"Rigoletto"-Premiere in der Staatsoper
Triumph für Verdi in ungereimter Szenerie
Christian Rieger (Ceprano), Franco Vassallo (Rigoletto), Dimitry Ivashchenko (Monterone), Joseph Calleja (Il Duca), Chor und Statisterie (Foto: Wilfried Hösl)
Sieben Jahre nach der umstrittenen Inszenierung von Doris Dörrie hat sich die Bayerische Staatsoper entschlossen, Verdis „Rigoletto“ wieder für das Repertoire zu entdecken. Schließlich wird im nächsten Jahr der 200. Geburtstag des Komponisten gefeiert. Angeleitet von einem Regie-Team aus Ungarn darf der Womanizer und Herzog von Mantua nun erneut beklagen, wie trügerisch Frauenherzen sind. Wenn das so verführerisch geschieht wie diesmal durch den maltesischen Tenor-Star Joseph Calleja, dann muss man einfach kapitulieren. Vergessen waren alle szenischen Ungereimtheiten. Verdi triumphierte.
Überraschend dennoch, wie einhellig der Sturm der Entrüstung war, mit dem am Ende die Inszenierung abgestraft wurde. Das Publikum im Nationaltheater schien weniger irritiert als gelangweilt. Denn allzu viel passierte nicht auf der Bühne. Nicht einmal Kostüme gab es. Man glaubte einer konzertanten Aufführung beizuwohnen, inklusive – hinter dem Souffleurkasten – einem Glas Wasser für ausgetrocknete Kehlen.

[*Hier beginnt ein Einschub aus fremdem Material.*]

(** ** Boundary resolution *)

Lemma find_end_page_pages p following qs total_pages :
  map actual_page following = map Some qs ->
  find_end_page p following total_pages = Ok (end_of p qs total_pages).
Proof.
  revert qs. induction following as [|c rest IH]; intros [|q qs] H;
    try discriminate; [reflexivity|].
  simpl in H. injection H as Hc Hrest.
  simpl. unfold get_actual. rewrite Hc. simpl.
  destruct (q >? p); [reflexivity | now apply IH].
Qed.

Lemma pages_skipn n chapters ps :
  map actual_page chapters = map Some ps ->
  map actual_page (skipn n chapters) = map Some (skipn n ps).
Proof. intros H. now rewrite <- !skipn_map, H. Qed.

Lemma pages_firstn n chapters ps :
  map actual_page chapters = map Some ps ->
  map actual_page (firstn n chapters) = map Some (firstn n ps).
Proof. intros H. now rewrite <- !firstn_map, H. Qed.

Lemma pages_nth chapters ps i c :
  map actual_page chapters = map Some ps ->
  nth_error chapters i = Some c ->
  exists p, nth_error ps i = Some p /\ actual_page c = Some p.
Proof.
  intros H Hc.
  assert (Hn : nth_error (map actual_page chapters) i = Some (actual_page c))
    by now rewrite nth_error_map, Hc.
  rewrite H, nth_error_map in Hn.
  destruct (nth_error ps i) as [p|]; [|discriminate].
  exists p. split; [reflexivity|]. simpl in Hn. congruence.
Qed.

(** The end page is the page before the nearest later start, or the last
    page of the document. *)
Lemma end_of_cases p qs total_pages :
  (exists n q, nth_error qs n = Some q /\ p < q /\
               (forall m r, (m < n)%nat -> nth_error qs m = Some r -> r <= p) /\
               end_of p qs total_pages = q - 1)
  \/ ((forall m r, nth_error qs m = Some r -> r <= p) /\
      end_of p qs total_pages = total_pages).
Proof.
  induction qs as [|q qs IH]; simpl.
  - right. split; [|reflexivity]. intros [|m] r H; discriminate.
  - destruct (Z.gtb_spec q p) as [Hgt|Hle].
    + left. exists O, q. repeat split; try lia.
    + destruct IH as [(n & q' & Hn & Hq & Hbefore & He)|[Hall He]].
      * left. exists (S n), q'. repeat split; try assumption.
        intros [|m] r Hm Hr; simpl in Hr.
        -- injection Hr as <-. lia.
        -- apply (Hbefore m r); [lia | assumption].
      * right. split; [|assumption].
        intros [|m] r Hr; simpl in Hr.
        -- injection Hr as <-. lia.
        -- now apply (Hall m r).
Qed.

Lemma end_of_boundary ps i p total_pages :
  nth_error ps i = Some p ->
  let e := end_of p (skipn (S i) ps) total_pages in
  (exists j q, next_later ps i j p q /\ e = q - 1)
  \/ (none_later ps i p /\ e = total_pages).
Proof.
  intros Hp e.
  destruct (end_of_cases p (skipn (S i) ps) total_pages)
    as [(n & q & Hn & Hq & Hbefore & He)|[Hall He]].
  - left. exists (S i + n)%nat, q. split; [|exact He].
    rewrite nth_error_skipn in Hn.
    repeat split; try assumption; try lia.
    intros k r Hk Hr. apply (Hbefore (k - S i)%nat r); [lia|].
    rewrite nth_error_skipn. now replace (S i + (k - S i))%nat with k by lia.
  - right. split; [|exact He]. split; [assumption|].
    intros k r Hk Hr. apply (Hall (k - S i)%nat r).
    rewrite nth_error_skipn. now replace (S i + (k - S i))%nat with k by lia.
Qed.

Lemma end_of_lower_bound p qs total_pages :
  p <= total_pages -> p <= end_of p qs total_pages.
Proof. intros H. induction qs as [|q qs IH]; simpl; [lia|].
  destruct (Z.gtb_spec q p); lia.
Qed.

Lemma end_of_increasing p q qs total_pages :
  p < q -> end_of p (q :: qs) total_pages = q - 1.
Proof. intros H. simpl. destruct (Z.gtb_spec q p); [reflexivity | lia]. Qed.

Lemma resolve_range_pages total_pages c following p qs :
  actual_page c = Some p ->
  map actual_page following = map Some qs ->
  resolve_range total_pages c following
  = Ok (p - 1, end_of p qs total_pages).
Proof.
  intros Hc Hq. unfold resolve_range, get_actual. rewrite Hc. simpl.
  now rewrite (find_end_page_pages p following qs total_pages Hq).
Qed.

(** ** The splitter *)

Lemma add_pages_in_range total_pages l :
  Forall (fun x => 0 <= x < total_pages) l ->
  add_pages total_pages l = Ok (map Z.to_nat l).
Proof.
  induction 1 as [|x l Hx _ IH]; simpl; [reflexivity|].
  destruct (Z.ltb_spec x total_pages); [|lia].
  unfold py_index.
  destruct (Z.ltb_spec x 0); [lia|].
  destruct (Z.ltb_spec x 0); [lia|].
  destruct (Z.leb_spec total_pages x); [lia|]. simpl.
  now rewrite IH.
Qed.
(** * covmatrix: finite-difference Hessian and covariance

    A shallow embedding of [covmatrix.py]: the Hessian of a scalar function
    by central finite differences ([calc_hess], [calc_partial_ii],
    [calc_partial_ij]), the input normaliser ([_get_x_and_h]) and the
    covariance [-H^{-1}] ([calc_cov]).

    The program works on numpy arrays, which are mutable objects that can be
    shared: [array(x, ndmin=1, copy=False)] hands back the caller's own array
    and [xin.copy()] makes a new one.  The embedding keeps a store of arrays
    addressed by references, and records every call of the objective
    function with the contents of the array it was called on.

    The arithmetic is kept behind an interface, [Scalar]: the theorems hold
    for every implementation of it, IEEE binary64 ([FloatScalar]) included. *)

From Stdlib Require Import Floats QArith Qcanon.
From stdpp Require Import list strings pretty.
(** * A shallow embedding of MuPDF's CSS lexer and parser (html/css-parse.c)

    The development follows the C file from top to bottom: the [lexbuf]
    structure, the character-level lexer, the one-token lookahead layer and
    the recursive-descent parser.

    Conventions of the embedding.
    - A [char] read through [const char *s] is a [Z]; the model takes [char]
      as unsigned (values 0..255), as on the ARM Android ABI the library is
      built for.
    - The source text is the list of bytes in front of the NUL terminator;
      [s] holds what lies between the read pointer and the end of the array
      (terminator included).  Dereferencing [s] beyond the terminator is
      undefined in C and is reported as [Undefined OverRead].
    - [char string[1024]] lives on the stack and is never initialised: its
      cells are [option Z], [None] standing for an indeterminate byte.
      Copying it with [fz_strdup] while an indeterminate byte is in front of
      the first NUL is reported as [Undefined Uninitialised].
    - [fz_throw] aborts the whole parse: [Throw msg line] carries the message
      and the line number handed to [fz_css_error] (the [file] name and the
      allocation context [ctx] play no part in the results and are left out;
      allocation is assumed to succeed).
    - [next] chains of values, properties, conditions and selectors are
      lists, built in source order as the head/tail loops of the C code do;
      the chain of rules, which [parse_stylesheet] extends in place, is kept
      in an explicit store of rule nodes.
    - [int] counters ([line], [string_len], [depth]) are mathematical
      integers; none of them can reach the limits of a 32-bit [int] on an
      input that fits in memory.
    - The loops and the recursion of the C code are bounded by a fuel that
      is computed from the number of bytes that are left; [OutOfFuel] reports
      a bound that was too small.  [fz_parse_css_fuel] and
      [fz_parse_css_properties_fuel] show that no input makes the entry
      points return it. *)

From stdpp Require Import base numbers option list strings.
From Stdlib Require Import ZArith Lia Ascii.

Open Scope Z_scope.

Set Warnings "-register-all".

(** ** Token kinds *)

(** Modelled from the spec: the token kinds [CSS_KEYWORD] ... [CSS_URI] are
    enumeration constants of mupdf/html.h, a header that is not among the
    files of this library, and [EOF] comes from stdio.h.  The specification lists them as kinds
    that differ from one another and from every single-byte token, which is
    what an inductive type expresses; [Chr c] is the token whose kind is the
    byte [c] itself. *)
Inductive token : Type :=
  | EOF
  | Chr (ch : Z)
  | CSS_KEYWORD
  | CSS_COLOR
  | CSS_NUMBER
  | CSS_LENGTH
  | CSS_PERCENT
  | CSS_STRING
  | CSS_URI.

Global Instance token_eq_dec : EqDecision token.
Proof. solve_decision. Defined.

(** ** The lexer state *)

Record lexbuf : Type := Lexbuf {
  s : list Z;
  line : Z;
  lookahead : token;
  c : Z;
  color : Z;
  string_len : Z;
  string : list (option Z)
}.

Definition nelem_string : Z := 1024.

(** ** Outcomes and the parser monad *)

Inductive undefined : Type :=
  | OverRead
  | Uninitialised
  | BadPointer.

Inductive outcome (A : Type) : Type :=
  | Ok (a : A)
  | Throw (msg : String.string) (ln : Z)
  | Undefined (u : undefined)
  | OutOfFuel.

Arguments Ok {A} a.
Arguments Throw {A} msg ln.
Arguments Undefined {A} u.
Arguments OutOfFuel {A}.

Definition M (A : Type) : Type := lexbuf → outcome (A * lexbuf).

Global Instance M_ret : MRet M := λ A a buf, Ok (a, buf).

Global Instance M_bind : MBind M := λ A B f m buf,
  match m buf with
  | Ok (a, buf') => f a buf'
  | Throw msg ln => Throw msg ln
  | Undefined u => Undefined u
  | OutOfFuel => OutOfFuel
  end.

Árpád Schilling (Regie) und Márton Ágh (Ausstattung) hatten Chor samt Schaufensterpuppen auf eine Tribüne verbannt, die sich öffnen, drehen und wieder schließen ließ. Sobald Intimität gefordert war, verschwand das Ungetüm hinter einem Vorhang. Die Sänger versammelten sich an der Rampe. Etwa vorhandene darstellerische Fähigkeiten waren rigoros ausgebremst. Wer weiß: Das geschah vielleicht nicht nur aus Hilflosigkeit, sondern aus gutem Grund, weil die szenischen Reduzierung der Musik jene Bedeutung zurückgeben kann, die ihr oftmals vorenthalten wird.
Ästhetisch fragwürdig wurde es im letzten Akt, als Rigolettos Tochter den Entschluss gefasst hat, sich für den geliebten Herzog zu opfern. Gilda erschien im weißen Brautkleid, setzte sich in einen Rollstuhl, damit ihr der böse Sparafucile die Kehle durchschneiden konnte. Derweil kippt Maddalena einen Eimer mit roter Farbe über ihr Gewand. Kein Wunder, dass es auf den Rängen ziemlich unruhig wurde.
Doch zumeist beschränkten sich Árpád Schilling und Márton Ágh auf Andeutungen. Schließlich ist der Konflikt zwischen dem Besitz ergreifenden, aber selbst zerstörerischen Vater Rigoletto und seiner wie eine Gefangene eingesperrten Tochter allseits bekannt. Dennoch: ein bisschen mehr Szene hätte schon sein können.
Musikalisch gab es kaum etwas zu mäkeln. Franco Vasallo in der Titelpartie schmetterte seine verzweifelten Schlusstakte „Ah! La maledizione“ mit grandioser Wucht in den Raum. In den lyrischen Passagen, etwa der Szene „Cortigiani, vil razza dannata“, flüchtete er sich leider immer wieder in ausdrucksarme Larmoyanz. Joseph Calleja dürfte derzeit als Herzog unübertroffen sein. Das weiche, helle Timbre und die mühelosen hohen Töne („Ella mi fu rapita!“) – das alles war auf allerhöchstem Niveau. Verdi-Debütantin Patricia Petibon (Gilda) begann nervös. Nicht alle Spitzentöne gelangen makellos. Noch fehlt ihr die Souveränität. Insgesamt aber bot sie weit mehr als die übliche Soubretten-Niedlichkeit. Als einzige versuchte sie, darstellerische Akzente zu setzen. Sexy, wenn auch eine Spur zu vulgär, Nadia Krasteva als Maddalena. Der beeindruckende Bass von Dimitry Ivashchenko (Sparafucile) machte Appetit auf mehr.
Schade, dass der Dirigent Marco Armiliato kein Pardon kannte und ziemlich ruppig durch die Noten galoppierte. Die deftigen Attacken des Staatsorchesters waren nicht immer angemessen.
Als Italiener müsste es der Maestro eigentlich wissen, dass diese Musik, so effektvoll sie auch sein mag, eine Menge sensibler Momente hat. Sie zu entdecken, sollte eigentlich selbstverständlich sein.
Die weiteren Vorstellungen im Dezember 2012 sind bereits ausverkauft.